1.1 These General Terms and Conditions of Business are intended only for use in business transactions with companies (Section 14, BGB (German Civil Code)). An entrepreneur is a natural or legal person or a partnership with legal capacity who, when concluding a legal transaction, acts in the exercise of his commercial or independent professional activity.
1.2 These GTC apply to all contracts with the customer that are concluded via the online shop of BRAND GMBH + CO KG (“BRAND”) at (hereinafter referred to as online shop). Other terms and conditions shall not become part of the contract, even if BRAND does not expressly object to them. Amendments to and changes of the contract must be in text form. The waiver of the requirement for text form shall only be possible in text form. This shall not apply to individual contractual agreements.
1.3 BRAND may electronically store and process data necessary for the purpose of processing the contract. Further information regarding data protection is available in the privacy statement (
1.4 A set-off by the customer shall not be permitted unless the counterclaims are undisputed or legally established, or pecuniary counterclaims arising from the right to refuse payment pursuant to Section 320 Bürgerliches Gesetzbuch (BGB) (German Civil Code).
1.5 For commercial transactions with customers having no general place of jurisdiction in Germany and between businesses, public law legal persons or special funds under public law the place of jurisdiction shall be the court responsible in Frankfurt am Main, Germany. BRAND shall also be entitled to appeal to the court responsible for the head office of the customer. BRAND shall, furthermore, as plaintiff have the right to invoke the Arbitration Court at the Chamber of Commerce and Industry in Frankfurt am Main, Germany. The Arbitration Court shall, in this case, make the final judgment in accordance with the Rules of Arbitration of the Chamber of Commerce and Industry in Frankfurt am Main without recourse to the ordinary courts of law. The instigation of legal dunning proceedings by BRAND shall not signify the exertion of its right of choice; it shall be admissible in all cases.
1.6 German law shall apply exclusively under the exclusion of the conflict of laws principles of Private International Law and the UN Convention on Contracts for the International Sale of Goods (CISG).

2. Conclusion of contract

2.1 The offers presented in the Online Shop are subject to change and are not offers in the legal sense.
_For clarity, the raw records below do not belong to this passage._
(* ===== verification/BookProps.v ===== *)
(** * BookProps: what the exchange's matching promises to its market

    The limit price, conservation of quantity and the uncrossed book, proved once on the reference book and transferred to the program
    with [add_spec] and [cancel_spec]. *)
From S2P Require Import Prelude Types MemPool Ring PriceLevels BookInv LevelsAbs MEOrderBook.
From S2P Require Import BookSpec BookMatch MEBookRefine MEBookSpec.

(** ** Reading the messages of a request *)

Definition update_of (e : Event) : option MEMarketUpdate :=
  match e with SendUpdate u => Some u | SendResponse _ => None end.
Definition response_of (e : Event) : option MEClientResponse :=
  match e with SendResponse r => Some r | SendUpdate _ => None end.

Definition is_trade (u : MEMarketUpdate) : Prop := mu_type u = MarketUpdateType.TRADE.
Definition is_book_change (u : MEMarketUpdate) : Prop :=
  mu_type u = MarketUpdateType.CANCEL ∨ mu_type u = MarketUpdateType.MODIFY.
#[export] Instance is_trade_dec u : Decision (is_trade u).
Proof. unfold is_trade. apply _. Defined.
#[export] Instance is_book_change_dec u : Decision (is_book_change u).
Proof. unfold is_book_change. apply _. Defined.

Definition updates (ev : list Event) : list MEMarketUpdate := omap update_of ev.
Definition trades (ev : list Event) : list MEMarketUpdate := filter is_trade (updates ev).
(** The resting orders a request executed against, in the order it did. *)
Definition hits (ev : list Event) : list OrderId :=
  mu_order_id <$> filter is_book_change (updates ev).
Definition traded_qty (ev : list Event) : Z := sumZ (mu_qty <$> trades ev).

(** What client [c] is told was executed under its order id [i]. *)
Definition filled_qty (c : ClientId) (i : OrderId) (ev : list Event) : Z :=
  sumZ (rs_exec_qty <$> filter (λ r, rs_type r = ClientResponseType.FILLED ∧
    rs_client_id r = c ∧ rs_client_order_id r = i) (omap response_of ev)).

Lemma updates_app ev ev' : updates (ev ++ ev') = updates ev ++ updates ev'.
Proof. apply omap_app. Qed.
Lemma trades_app ev ev' : trades (ev ++ ev') = trades ev ++ trades ev'.
Proof. unfold trades. by rewrite updates_app, filter_app. Qed.
Lemma hits_app ev ev' : hits (ev ++ ev') = hits ev ++ hits ev'.
Proof. unfold hits. by rewrite updates_app, filter_app, fmap_app. Qed.
Lemma traded_qty_app ev ev' : traded_qty (ev ++ ev') = traded_qty ev + traded_qty ev'.
Proof.
  unfold traded_qty. by rewrite trades_app, fmap_app, sumZ_app.
Qed.
Lemma filled_qty_app c i ev ev' :
  filled_qty c i (ev ++ ev') = filled_qty c i ev + filled_qty c i ev'.
Proof. unfold filled_qty. by rewrite omap_app, filter_app, fmap_app, sumZ_app. Qed.

Section Fill.
Context (cid : ClientId) (coid : OrderId) (tid : TickerId) (s : Side.t) (price : Price)
  (moid : OrderId).
Implicit Types (l : list (Price * list OrderInfo)) (d : OrderInfo).
Abbreviation mside := (match_side cid coid tid s price moid).
Abbreviation fevents := (fill_events cid coid tid s moid).

Lemma trades_fill d q rest lv :
  trades (fevents d q rest lv) =
  [mkMEMarketUpdate MarketUpdateType.TRADE OrderId_INVALID tid s (oi_price d) q
     Priority_INVALID].
Proof. unfold trades, updates, fill_events. simpl. by destruct (rest =? 0). Qed.
Lemma hits_fill d q rest lv : hits (fevents d q rest lv) = [oi_market_order_id d].
Proof. unfold hits, updates, fill_events. simpl. by destruct (rest =? 0). Qed.
Lemma traded_fill d q rest lv : traded_qty (fevents d q rest lv) = q.
Proof. unfold traded_qty. rewrite trades_fill. simpl. lia. Qed.

(** What leaves the incoming order is what leaves the side, and what is printed. *)
Lemma match_side_conserve l lv l' lv' ev :
  Forall (λ pd, pd.2 ≠ []) l → mside l lv = (l', lv', ev) →
  total_qty (level_orders l) = total_qty (level_orders l') + (lv - lv') ∧
  traded_qty ev = lv - lv'.
Proof.
  revert l lv l' lv' ev.
  apply (match_side_ind _ _ _ _ _ _ (λ l lv l' lv' ev,
    total_qty (level_orders l) = total_qty (level_orders l') + (lv - lv') ∧
    traded_qty ev = lv - lv')).
  - intros l lv _. change (traded_qty []) with 0. lia.
  - intros p d ds l lv l' lv' ev _ _ _ _ [IH1 IH2]. rewrite traded_qty_app, traded_fill.
    rewrite level_orders_app, level_orders_some in IH1. rewrite level_orders_cons.
    cbn [app]. rewrite total_qty_cons. lia.
  - intros p d ds l lv _ _ _. rewrite traded_fill, !level_orders_cons.
    cbn [app]. rewrite !total_qty_cons. simpl. lia.
Qed.

(** Every trade is at a resting price the incoming limit accepts. *)
Lemma match_side_limit l lv l' lv' ev :
  Forall (λ pd, pd.2 ≠ []) l → mside l lv = (l', lv', ev) →
  Forall (λ pd, Forall (λ d, oi_price d = pd.1) pd.2) l →
  Forall (λ u, crosses s price (mu_price u) = true) (trades ev).
Proof.
  revert l lv l' lv' ev.
  apply (match_side_ind _ _ _ _ _ _ (λ l lv l' lv' ev,
    Forall (λ pd, Forall (λ d, oi_price d = pd.1) pd.2) l →
    Forall (λ u, crosses s price (mu_price u) = true) (trades ev))).
  - constructor.
  - intros p d ds l lv l' lv' ev _ Hc _ _ IH [Hd Hl]%Forall_cons. simpl in Hd.
    apply Forall_cons in Hd as [Hp Hd].
    rewrite trades_app, trades_fill. apply Forall_app. split.
    + constructor; [|done]. simpl. by rewrite Hp.
    + apply IH, Forall_app. split; [|done]. destruct ds; [done|by constructor].
  - intros p d ds l lv _ Hc _ [Hd _]%Forall_cons. simpl in Hd.
    apply Forall_cons in Hd as [Hp _]. rewrite trades_fill.
    constructor; [|done]. simpl. by rewrite Hp.
Qed.

(** Positive quantities stay positive. *)
Lemma match_side_positive l lv l' lv' ev :
  Forall (λ pd, pd.2 ≠ []) l → mside l lv = (l', lv', ev) →
  (∀ d, d ∈ level_orders l → 0 < oi_qty d) → ∀ d, d ∈ level_orders l' → 0 < oi_qty d.
Proof.
  revert l lv l' lv' ev.
  apply (match_side_ind _ _ _ _ _ _ (λ l _ l' _ _,
    (∀ d, d ∈ level_orders l → 0 < oi_qty d) →
    ∀ d, d ∈ level_orders l' → 0 < oi_qty d)).
  - auto.
  - intros p d ds l lv l' lv' ev _ _ _ _ IH Hd. apply IH. intros x Hx. apply Hd.
    rewrite level_orders_app, level_orders_some in Hx. rewrite level_orders_cons. by right.
  - intros p d ds l lv _ _ Hq Hd x. rewrite !level_orders_cons in *. simpl in *.
    rewrite elem_of_cons. intros [->|Hx]; [simpl; lia|]. apply Hd. by right.
Qed.
End Fill.

(** ** Insertion *)
(** ** The book between two requests *)
Definition uncrossed (a : SpecBook) : Prop :=
  ∀ b k, b ∈ (sb_bids a).*1 → k ∈ (sb_asks a).*1 → b < k.
Definition positive (a : SpecBook) : Prop := ∀ d, d ∈ sb_orders a → 0 < oi_qty d.
Definition book_ok (a : SpecBook) : Prop := uncrossed a ∧ positive a.

Lemma uncrossed_side a s : tradable s →
  uncrossed a ↔
  ∀ p q, p ∈ (sb_side a s).*1 → q ∈ (sb_side a (opp s)).*1 → crosses s p q = false.
Proof.
  unfold uncrossed. intros [->| ->]; unfold sb_side, opp; simpl; setoid_rewrite Z.leb_gt;
    naive_solver.
Qed.
Lemma positive_side a s : tradable s →
  positive a ↔
  (∀ d, d ∈ level_orders (sb_side a s) → 0 < oi_qty d) ∧
  (∀ d, d ∈ level_orders (sb_side a (opp s)) → 0 < oi_qty d).
Proof.
  intros Hs. unfold positive, sb_orders.
  setoid_rewrite (level_orders_perm _ _ (sb_levels_perm a s Hs)).
  rewrite level_orders_app. setoid_rewrite elem_of_app. naive_solver.
Qed.

Lemma sb_side_orders a s d : d ∈ level_orders (sb_side a s) → d ∈ sb_orders a.
Proof.
  unfold sb_orders, sb_levels, sb_side. rewrite level_orders_app.
  case_bool_decide; set_solver.
Qed.

(** A book that the program can hold is sorted, and its levels are well formed. *)
Lemma refines_level_prices bk a s : refines bk a → tradable s →
  Forall (λ pd, Forall (λ d, oi_price d = pd.1 ∧ oi_side d = s) pd.2) (sb_side a s) ∧
  Forall (λ pd, pd.2 ≠ []) (sb_side a s) ∧
  StronglySorted (better s) (sb_side a s).*1.
Proof.
  intros [G HG] Hs. pose proof (rf_rep _ _ _ HG) as Hrep.
  destruct (abs_level_ok _ _ _ s Hs (mr_book _ _ Hrep)) as [Hok Hsort].
  pose proof (book_levels_nonempty bk G s Hs Hrep) as Hne.
  rewrite (refines_side _ _ _ s HG Hs) in Hok, Hsort, Hne. by split_and!.
Qed.

Lemma crosses_better s price p q :
  tradable s → crosses s price p = false → better (opp s) p q → crosses s price q = false.
Proof. intros [->| ->]; simpl; rewrite !Z.leb_gt; lia. Qed.

(** Nothing that is left on the other side crosses what is left of the order. *)
Lemma match_side_uncrossed cid coid tid s price moid l lv l' lv' ev :
  tradable s → Forall (λ pd, pd.2 ≠ []) l → StronglySorted (better (opp s)) l.*1 →
  match_side cid coid tid s price moid l lv = (l', lv', ev) → lv' ≠ 0 →
  ∀ q, q ∈ l'.*1 → crosses s price q = false.
Proof.
  intros Hs Hne Hsort E Hlv q Hq.
  destruct (match_side_suffix _ _ _ _ _ _ oi_side _ _ _ _ _ (λ _ _, eq_refl) Hne E) as [[k Ek] _].
  rewrite Ek in Hsort. clear Ek.
  assert (StronglySorted (better (opp s)) l'.*1) as Hsort'.
  { induction k as [|x k IH]; [done|]. by apply IH; inversion Hsort. }
  destruct l' as [|[p ds] l']; [by apply elem_of_nil in Hq|].
  pose proof (match_side_head _ _ _ _ _ _ _ _ _ _ _ Hne E Hlv _ _ _ eq_refl) as Hc.
  simpl in *. inversion Hsort' as [|? ? _ Hall]; subst. rewrite Forall_forall in Hall.
  apply elem_of_cons in Hq as [->|Hq]; [done|]. by eapply crosses_better, Hall.
Qed.

Lemma spec_add_ok bk a cid coid tid s price qty :
  refines bk a → valid_new a cid coid s price qty → book_ok a →
  book_ok (spec_add a cid coid tid s price qty).1.
Proof.
  intros Href Hv [Hu Hp]. pose proof Hv as (Hs & _ & _ & Hq & _).
  pose proof (opp_tradable s) as Hos.
  destruct (match_side cid coid tid s price (u32 (sb_next_id a)) (sb_side a (opp s)) qty)
    as [[other lv] ev] eqn:Em.
  rewrite (spec_add_eq _ _ _ _ _ _ _ _ _ _ Em). cbv zeta.
  destruct (refines_level_prices bk a (opp s) Href Hos) as (_ & Hne & Hsort).
  destruct (match_side_suffix _ _ _ _ _ _ oi_side _ _ _ _ _ (λ _ _, eq_refl) Hne Em) as [[k Ek] _].
  pose proof (match_side_positive _ _ _ _ _ _ _ _ _ _ _ Hne Em) as Hpos.
  rewrite (uncrossed_side _ s Hs), Ek in Hu. setoid_rewrite elem_of_app in Hu.
  rewrite (positive_side _ s Hs) in Hp. destruct Hp as [Hp1 Hp2].
  destruct (lv =? 0) eqn:E0; [|apply Z.eqb_neq in E0]; cbn [fst]; split.
  - rewrite (uncrossed_side _ s Hs), spec_matched_same, spec_matched_opp by done.
    naive_solver.
  - rewrite (positive_side _ s Hs), spec_matched_same, spec_matched_opp by done. auto.
  - rewrite (uncrossed_side _ s Hs), sb_side_set, sb_side_set_opp by done.
    rewrite spec_matched_same, spec_matched_opp by done.
    intros p q [->|Hpin]%insert_order_prices Hqin; [|by apply Hu; auto].
    by eapply match_side_uncrossed.
  - rewrite (positive_side _ s Hs), sb_side_set, sb_side_set_opp by done.
    rewrite spec_matched_same, spec_matched_opp by done. split; [|by auto].
    intros d. rewrite insert_order_orders, elem_of_cons. intros [->|Hd]; [|by auto].
    simpl. destruct (match_side_leaves _ _ _ _ _ _ _ _ _ _ _ Hne Em); [lia| |lia].
    intros x Hx. specialize (Hp2 x Hx). lia.
Qed.

Lemma spec_cancel_ok a cid oid tid : book_ok a → book_ok (spec_cancel a cid oid tid).1.
Proof.
  intros [Hu Hp]. unfold spec_cancel. destruct (find_order a cid oid); [|done]. simpl. split.
  - intros b k Hb Hk. apply Hu; by eapply remove_where_sub.
  - intros d. unfold sb_orders, sb_levels. simpl. rewrite level_orders_app, elem_of_app.
    intros Hd. apply Hp. unfold sb_orders, sb_levels. rewrite level_orders_app, elem_of_app.
    destruct Hd as [[? _]%remove_where_sub|[? _]%remove_where_sub]; auto.
Qed.

(** ** Sequences of requests *)
Inductive BookRequest :=
  | ReqNew (client_id : ClientId) (order_id : OrderId) (side : Side.t) (price : Price)
      (qty : Qty)
  | ReqCancel (client_id : ClientId) (order_id : OrderId).

Definition book_step (tid : TickerId) (bk : MEOrderBook) (out : list Event) (r : BookRequest)
  : Res (MEOrderBook * list Event) :=
  match r with
  | ReqNew c i s p q => add bk out c i tid s p q
  | ReqCancel c i => cancel bk out c i tid
  end.
Fixpoint book_run (tid : TickerId) (bk : MEOrderBook) (out : list Event)
    (rs : list BookRequest) : Res (MEOrderBook * list Event) :=
  match rs with
  | [] => Ok (bk, out)
  | r :: rs => '(bk, out) ← book_step tid bk out r; book_run tid bk out rs
  end.

Definition spec_step (tid : TickerId) (a : SpecBook) (r : BookRequest)
  : SpecBook * list Event :=
  match r with
  | ReqNew c i s p q => spec_add a c i tid s p q
  | ReqCancel c i => spec_cancel a c i tid
  end.
Fixpoint spec_run (tid : TickerId) (a : SpecBook) (rs : list BookRequest)
  : SpecBook * list Event :=
  match rs with
  | [] => (a, [])
  | r :: rs =>
      let '(a1, ev1) := spec_step tid a r in
      let '(a2, ev2) := spec_run tid a1 rs in (a2, ev1 ++ ev2)
  end.

Definition valid_req (a : SpecBook) (r : BookRequest) : Prop :=
  match r with
  | ReqNew c i s p q => valid_new a c i s p q
  | ReqCancel c i => 0 ≤ c ∧ oid_ok i
  end.
#[export] Instance valid_req_dec a r : Decision (valid_req a r).
Proof. destruct r; simpl; unfold oid_ok; apply _. Defined.

Fixpoint valid_run (tid : TickerId) (a : SpecBook) (rs : list BookRequest) : Prop :=
  match rs with
  | [] => True
  | r :: rs => valid_req a r ∧ valid_run tid (spec_step tid a r).1 rs
  end.
#[export] Instance valid_run_dec tid a rs : Decision (valid_run tid a rs).
Proof. revert a. induction rs as [|r rs IH]; intros a; simpl; apply _. Defined.

Lemma book_step_spec tid bk a out r :
  refines bk a → valid_req a r →
  ∃ bk', book_step tid bk out r = Ok (bk', out ++ (spec_step tid a r).2) ∧
         refines bk' (spec_step tid a r).1.
Proof.
  destruct r; simpl; intros Href Hv; [by apply add_spec|].
  destruct Hv. by apply cancel_spec.
Qed.

Lemma spec_step_ok tid bk a r :
  refines bk a → valid_req a r → book_ok a → book_ok (spec_step tid a r).1.
Proof. destruct r; simpl; intros; [by eapply spec_add_ok|by apply spec_cancel_ok]. Qed.

Lemma book_ok_new : book_ok SpecBook_new.
Proof. split; intros ?; unfold sb_orders, level_orders; simpl; set_solver. Qed.

Lemma book_run_spec tid bk a out rs :
  refines bk a → book_ok a → valid_run tid a rs →
  ∃ bk', book_run tid bk out rs = Ok (bk', out ++ (spec_run tid a rs).2) ∧
         refines bk' (spec_run tid a rs).1 ∧ book_ok (spec_run tid a rs).1.
Proof.
  revert bk a out. induction rs as [|r rs IH]; intros bk a out Href Hok Hv; simpl.
  - exists bk. rewrite app_nil_r. done.
  - destruct Hv as [Hr Hv]. destruct (book_step_spec tid bk a out r Href Hr) as (bk1 & -> & Href1).
    pose proof (spec_step_ok tid bk a r Href Hr Hok) as Hok1. cbn [mbind Res_bind].
    destruct (spec_step tid a r) as [a1 ev1]. simpl in *.
    destruct (IH bk1 a1 (out ++ ev1) Href1 Hok1 Hv) as (bk2 & -> & Href2 & Hok2).
    destruct (spec_run tid a1 rs) as [a2 ev2]. exists bk2. by rewrite <-app_assoc.
Qed.

Lemma spec_run_snoc t a rs br :
  spec_run t a (rs ++ [br]) =
  ((spec_step t (spec_run t a rs).1 br).1,
   (spec_run t a rs).2 ++ (spec_step t (spec_run t a rs).1 br).2).
Proof.
  revert a. induction rs as [|x rs IH]; intros a; cbn [app spec_run].
  - cbn [fst snd app]. destruct (spec_step t a br). by rewrite app_nil_r.
  - destruct (spec_step t a x) as [a1 ev1]. rewrite IH.
    destruct (spec_run t a1 rs) as [a2 ev2]. cbn [fst snd]. by rewrite app_assoc.
Qed.

Lemma valid_run_app t a rs rs' :
  valid_run t a (rs ++ rs') ↔ valid_run t a rs ∧ valid_run t (spec_run t a rs).1 rs'.
Proof.
  revert a. induction rs as [|r rs IH]; intros a; cbn [app valid_run spec_run]; [simpl; tauto|].
  rewrite IH. destruct (spec_step t a r) as [a1 ev1]. cbn [fst].
  destruct (spec_run t a1 rs). cbn [fst]. tauto.
Qed.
They merely represent an invitation for the customer to submit an offer. By clicking the “Buy” button, the customer can place the respective goods in the virtual shopping basket. This process is still non-binding and does not constitute a contract offer. Before an order is placed, the content of the order, including the customer data, is summarized on an overview page. All order data can be corrected there using the change fields provided.
2.2 By clicking on the “Commit to buy” field, the customer submits a binding offer to conclude a purchase
2.3 After placing the order, the customer receives an automatically generated e-mail confirming receipt of
the order by BRAND and stating its details (confirmation of receipt). This confirmation of receipt shall
not constitute acceptance of the contract. The contract shall only be brought about by sending a confirmation
of order e-mail or delivery of the goods. If we do not accept your offer, we will inform you of this
in electronic form.
2.4 These General Terms and Conditions of Business can be saved or printed at any time by clicking on the
“Save” or “Print” button. The content of the order can be saved and/or printed immediately after placing
the order and can also be viewed later at any time via the “Your Account” function.

3. Delivery

3.1 Shipment shall take place within the countries of the European Union and the European Free Trade Association (EFTA). Shipping outside these countries is excluded.
3.2 The place of performance is BRAND’s factory in Wertheim, Germany. Risk passes to the customer as soon as the delivery has been packed and loaded for dispatch. Deliveries shall be made CIP (Incoterms ® 2020 carriage and insurance paid to).
3.3 Partial deliveries are excluded.

4. Delivery Period, Force Majeure, Delay

4.1 Delivery times are ex works. Delivery periods or delivery dates are subject to the customer making agreed advance payments and fulfilling all other obligations incumbent on the customer in good time. In particular, the customer is obliged to immediately provide all information required for export, import, or shipment (e.g. final recipient, final destination, and intended use) as well as documents, permits, and certificates that may be necessary for BRAND to fulfill its obligations. In the case of delays in necessary
approval, inspection, or information procedures, delivery periods and dates will be extended accordingly unless BRAND is solely responsible for the delay.
4.2 Delivery shall be subject to BRAND receiving its own supplies punctually and in good order.
4.3 If non-compliance with delivery periods are due to force majeure (e.g., natural disasters, pandemics, mobilization, war, or riot) or similar events beyond BRAND’s control (e.g. strikes or lockouts), the delivery periods shall be extended by the periods during which the aforementioned event or its effects persist.
4.4 BRAND shall immediately inform the customer about delivery barriers or delays and their expected duration.
4.5 BRAND shall be considered to be in default of delivery only if the customer has issued BRAND with a reminder, has set a reasonable extension period which has elapsed. The customer shall be obliged to immediately inform BRAND in writing of any likely consequences of delay.
4.6 In the case of delay damages, BRAND's liability for compensation shall be limited to 10% of the value of the delayed delivery/ service. The limitation shall not apply in cases of willful intent, gross negligence and/ or injury to life, limb or health.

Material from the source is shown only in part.